Write out, word for word, every line in the data below from the one containing "let body := default" to the one containing "log_failure t dm info response (String.append", both of them included.

### Records supplied
──────────

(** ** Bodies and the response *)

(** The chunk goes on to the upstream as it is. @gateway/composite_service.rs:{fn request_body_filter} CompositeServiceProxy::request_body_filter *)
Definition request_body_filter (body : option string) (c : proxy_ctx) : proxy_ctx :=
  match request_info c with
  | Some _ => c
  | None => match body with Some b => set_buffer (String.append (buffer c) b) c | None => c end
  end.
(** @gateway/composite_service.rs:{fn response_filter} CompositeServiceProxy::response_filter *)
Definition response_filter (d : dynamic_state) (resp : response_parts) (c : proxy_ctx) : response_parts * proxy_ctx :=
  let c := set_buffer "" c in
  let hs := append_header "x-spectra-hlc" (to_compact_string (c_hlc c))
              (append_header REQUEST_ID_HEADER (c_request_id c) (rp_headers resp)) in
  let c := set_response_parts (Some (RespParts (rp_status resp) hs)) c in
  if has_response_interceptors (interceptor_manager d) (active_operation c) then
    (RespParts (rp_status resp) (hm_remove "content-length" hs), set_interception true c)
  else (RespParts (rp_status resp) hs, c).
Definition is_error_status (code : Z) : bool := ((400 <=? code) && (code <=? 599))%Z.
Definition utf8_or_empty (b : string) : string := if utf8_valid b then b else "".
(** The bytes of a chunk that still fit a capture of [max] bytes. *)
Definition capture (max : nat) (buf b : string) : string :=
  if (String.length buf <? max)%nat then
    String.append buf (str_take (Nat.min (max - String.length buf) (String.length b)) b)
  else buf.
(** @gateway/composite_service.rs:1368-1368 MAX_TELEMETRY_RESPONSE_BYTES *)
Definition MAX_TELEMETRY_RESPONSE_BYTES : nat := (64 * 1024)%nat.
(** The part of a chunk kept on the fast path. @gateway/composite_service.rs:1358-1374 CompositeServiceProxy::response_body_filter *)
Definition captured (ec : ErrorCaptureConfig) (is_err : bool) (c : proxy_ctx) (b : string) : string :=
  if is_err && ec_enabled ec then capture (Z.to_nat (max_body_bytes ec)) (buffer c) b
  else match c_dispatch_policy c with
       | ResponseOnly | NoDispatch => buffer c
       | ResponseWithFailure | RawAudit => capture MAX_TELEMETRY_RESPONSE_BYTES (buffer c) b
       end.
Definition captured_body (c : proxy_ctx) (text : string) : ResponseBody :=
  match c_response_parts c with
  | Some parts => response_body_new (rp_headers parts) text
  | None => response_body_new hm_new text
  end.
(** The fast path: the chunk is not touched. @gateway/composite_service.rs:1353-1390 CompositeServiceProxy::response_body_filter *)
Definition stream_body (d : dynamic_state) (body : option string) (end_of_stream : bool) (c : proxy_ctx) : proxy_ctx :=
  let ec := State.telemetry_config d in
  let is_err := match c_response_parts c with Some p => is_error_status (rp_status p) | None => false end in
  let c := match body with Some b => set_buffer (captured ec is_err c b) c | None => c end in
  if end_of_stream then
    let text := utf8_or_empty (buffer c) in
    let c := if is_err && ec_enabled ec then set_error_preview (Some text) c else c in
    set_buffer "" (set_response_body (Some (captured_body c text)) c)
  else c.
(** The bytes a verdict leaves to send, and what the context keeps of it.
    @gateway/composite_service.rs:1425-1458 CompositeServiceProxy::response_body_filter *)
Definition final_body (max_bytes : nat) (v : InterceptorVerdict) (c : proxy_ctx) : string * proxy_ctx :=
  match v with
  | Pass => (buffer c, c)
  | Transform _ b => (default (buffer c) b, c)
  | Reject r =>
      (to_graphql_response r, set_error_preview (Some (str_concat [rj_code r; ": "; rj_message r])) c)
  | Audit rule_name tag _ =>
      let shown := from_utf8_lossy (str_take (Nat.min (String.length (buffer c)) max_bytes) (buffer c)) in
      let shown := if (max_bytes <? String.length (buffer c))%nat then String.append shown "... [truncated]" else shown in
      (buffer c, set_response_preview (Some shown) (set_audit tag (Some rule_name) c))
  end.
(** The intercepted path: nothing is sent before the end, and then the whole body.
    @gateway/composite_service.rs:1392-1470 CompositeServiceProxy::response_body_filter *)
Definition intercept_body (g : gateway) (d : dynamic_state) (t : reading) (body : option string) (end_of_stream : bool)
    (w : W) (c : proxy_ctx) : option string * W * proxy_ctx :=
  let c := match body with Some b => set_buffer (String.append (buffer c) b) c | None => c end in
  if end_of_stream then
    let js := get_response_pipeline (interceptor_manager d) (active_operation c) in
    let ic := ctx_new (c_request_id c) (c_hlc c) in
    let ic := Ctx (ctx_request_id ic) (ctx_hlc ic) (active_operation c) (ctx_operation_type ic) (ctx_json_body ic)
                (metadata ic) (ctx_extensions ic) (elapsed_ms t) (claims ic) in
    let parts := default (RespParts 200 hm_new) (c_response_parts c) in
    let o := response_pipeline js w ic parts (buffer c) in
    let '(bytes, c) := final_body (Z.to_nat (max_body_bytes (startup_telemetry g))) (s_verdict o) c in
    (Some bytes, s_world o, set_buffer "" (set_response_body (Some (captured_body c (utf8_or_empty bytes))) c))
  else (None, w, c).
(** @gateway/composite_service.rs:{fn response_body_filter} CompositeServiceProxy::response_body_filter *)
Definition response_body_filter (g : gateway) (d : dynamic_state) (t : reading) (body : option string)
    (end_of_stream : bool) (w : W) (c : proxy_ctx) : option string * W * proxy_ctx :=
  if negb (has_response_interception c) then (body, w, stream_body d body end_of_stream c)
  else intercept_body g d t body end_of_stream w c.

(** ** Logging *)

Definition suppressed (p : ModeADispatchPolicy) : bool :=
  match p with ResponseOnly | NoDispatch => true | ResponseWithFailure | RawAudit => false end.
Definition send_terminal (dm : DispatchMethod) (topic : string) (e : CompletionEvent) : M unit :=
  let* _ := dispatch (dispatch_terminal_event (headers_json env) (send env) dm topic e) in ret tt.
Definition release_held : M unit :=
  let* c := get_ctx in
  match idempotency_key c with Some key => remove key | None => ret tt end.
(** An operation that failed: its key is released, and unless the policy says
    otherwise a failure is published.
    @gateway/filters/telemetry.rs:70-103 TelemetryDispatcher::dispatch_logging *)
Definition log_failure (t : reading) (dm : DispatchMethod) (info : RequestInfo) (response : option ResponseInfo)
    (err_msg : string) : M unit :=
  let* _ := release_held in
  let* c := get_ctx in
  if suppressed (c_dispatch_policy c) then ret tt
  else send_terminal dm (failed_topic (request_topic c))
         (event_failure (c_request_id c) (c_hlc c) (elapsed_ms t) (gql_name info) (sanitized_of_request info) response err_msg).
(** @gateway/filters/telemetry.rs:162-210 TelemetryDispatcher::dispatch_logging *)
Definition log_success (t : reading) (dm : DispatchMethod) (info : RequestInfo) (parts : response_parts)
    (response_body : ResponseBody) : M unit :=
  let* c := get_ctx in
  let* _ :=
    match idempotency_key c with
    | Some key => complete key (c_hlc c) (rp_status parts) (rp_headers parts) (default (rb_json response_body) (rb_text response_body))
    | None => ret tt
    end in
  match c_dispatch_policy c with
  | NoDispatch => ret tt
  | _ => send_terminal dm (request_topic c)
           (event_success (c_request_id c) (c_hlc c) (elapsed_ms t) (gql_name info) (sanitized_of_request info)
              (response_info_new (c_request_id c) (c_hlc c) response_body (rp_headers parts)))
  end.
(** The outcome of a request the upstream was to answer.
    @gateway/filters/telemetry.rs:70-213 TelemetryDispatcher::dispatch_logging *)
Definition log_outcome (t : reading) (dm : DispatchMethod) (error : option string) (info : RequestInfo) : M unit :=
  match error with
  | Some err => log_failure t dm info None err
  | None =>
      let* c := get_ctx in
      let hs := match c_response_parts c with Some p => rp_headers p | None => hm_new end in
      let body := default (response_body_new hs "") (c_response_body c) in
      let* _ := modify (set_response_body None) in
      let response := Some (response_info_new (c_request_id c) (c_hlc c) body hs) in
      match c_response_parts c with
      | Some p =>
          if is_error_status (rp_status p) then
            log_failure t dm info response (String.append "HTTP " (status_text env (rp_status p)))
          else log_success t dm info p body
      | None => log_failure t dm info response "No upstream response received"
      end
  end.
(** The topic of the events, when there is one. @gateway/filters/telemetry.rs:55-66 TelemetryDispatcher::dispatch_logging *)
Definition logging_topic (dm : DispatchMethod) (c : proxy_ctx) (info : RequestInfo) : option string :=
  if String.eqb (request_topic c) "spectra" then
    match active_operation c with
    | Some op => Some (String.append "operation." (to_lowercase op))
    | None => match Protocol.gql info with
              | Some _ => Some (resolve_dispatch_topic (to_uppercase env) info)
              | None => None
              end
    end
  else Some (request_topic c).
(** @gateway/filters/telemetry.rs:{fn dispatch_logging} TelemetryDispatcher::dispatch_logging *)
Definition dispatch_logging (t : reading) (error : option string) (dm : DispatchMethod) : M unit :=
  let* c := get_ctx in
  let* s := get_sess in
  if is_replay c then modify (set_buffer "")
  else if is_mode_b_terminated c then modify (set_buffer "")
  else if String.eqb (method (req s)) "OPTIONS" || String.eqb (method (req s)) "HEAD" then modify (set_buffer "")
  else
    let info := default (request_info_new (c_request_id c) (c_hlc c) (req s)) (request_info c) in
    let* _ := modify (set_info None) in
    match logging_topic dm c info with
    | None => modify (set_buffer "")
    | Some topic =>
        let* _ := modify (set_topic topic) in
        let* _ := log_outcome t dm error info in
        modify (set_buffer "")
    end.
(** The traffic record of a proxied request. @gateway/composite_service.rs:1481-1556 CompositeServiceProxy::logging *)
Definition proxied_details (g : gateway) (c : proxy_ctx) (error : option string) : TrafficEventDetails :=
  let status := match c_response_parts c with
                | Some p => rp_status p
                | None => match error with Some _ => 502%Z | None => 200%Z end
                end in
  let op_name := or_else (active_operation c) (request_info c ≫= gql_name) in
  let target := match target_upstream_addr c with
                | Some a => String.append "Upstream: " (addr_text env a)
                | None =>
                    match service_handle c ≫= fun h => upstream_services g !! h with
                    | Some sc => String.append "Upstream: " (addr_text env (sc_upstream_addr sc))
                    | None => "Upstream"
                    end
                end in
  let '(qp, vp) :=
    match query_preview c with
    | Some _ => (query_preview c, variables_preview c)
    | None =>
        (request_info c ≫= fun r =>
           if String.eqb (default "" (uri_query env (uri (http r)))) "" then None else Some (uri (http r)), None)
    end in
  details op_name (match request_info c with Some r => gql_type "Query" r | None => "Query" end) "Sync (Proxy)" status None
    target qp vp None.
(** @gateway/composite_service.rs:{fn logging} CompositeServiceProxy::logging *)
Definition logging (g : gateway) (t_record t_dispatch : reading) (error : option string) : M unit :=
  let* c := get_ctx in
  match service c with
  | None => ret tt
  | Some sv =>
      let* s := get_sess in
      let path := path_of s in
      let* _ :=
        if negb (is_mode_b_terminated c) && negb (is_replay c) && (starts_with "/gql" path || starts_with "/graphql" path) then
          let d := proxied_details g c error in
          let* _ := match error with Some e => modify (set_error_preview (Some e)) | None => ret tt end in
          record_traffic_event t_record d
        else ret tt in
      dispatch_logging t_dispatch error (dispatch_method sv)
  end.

──────────

### Response to the task
      let body := default (response_body_new hs "") (c_response_body c) in
      let* _ := modify (set_response_body None) in
      let response := Some (response_info_new (c_request_id c) (c_hlc c) body hs) in
      match c_response_parts c with
      | Some p =>
          if is_error_status (rp_status p) then
            log_failure t dm info response (String.append "HTTP " (status_text env (rp_status p)))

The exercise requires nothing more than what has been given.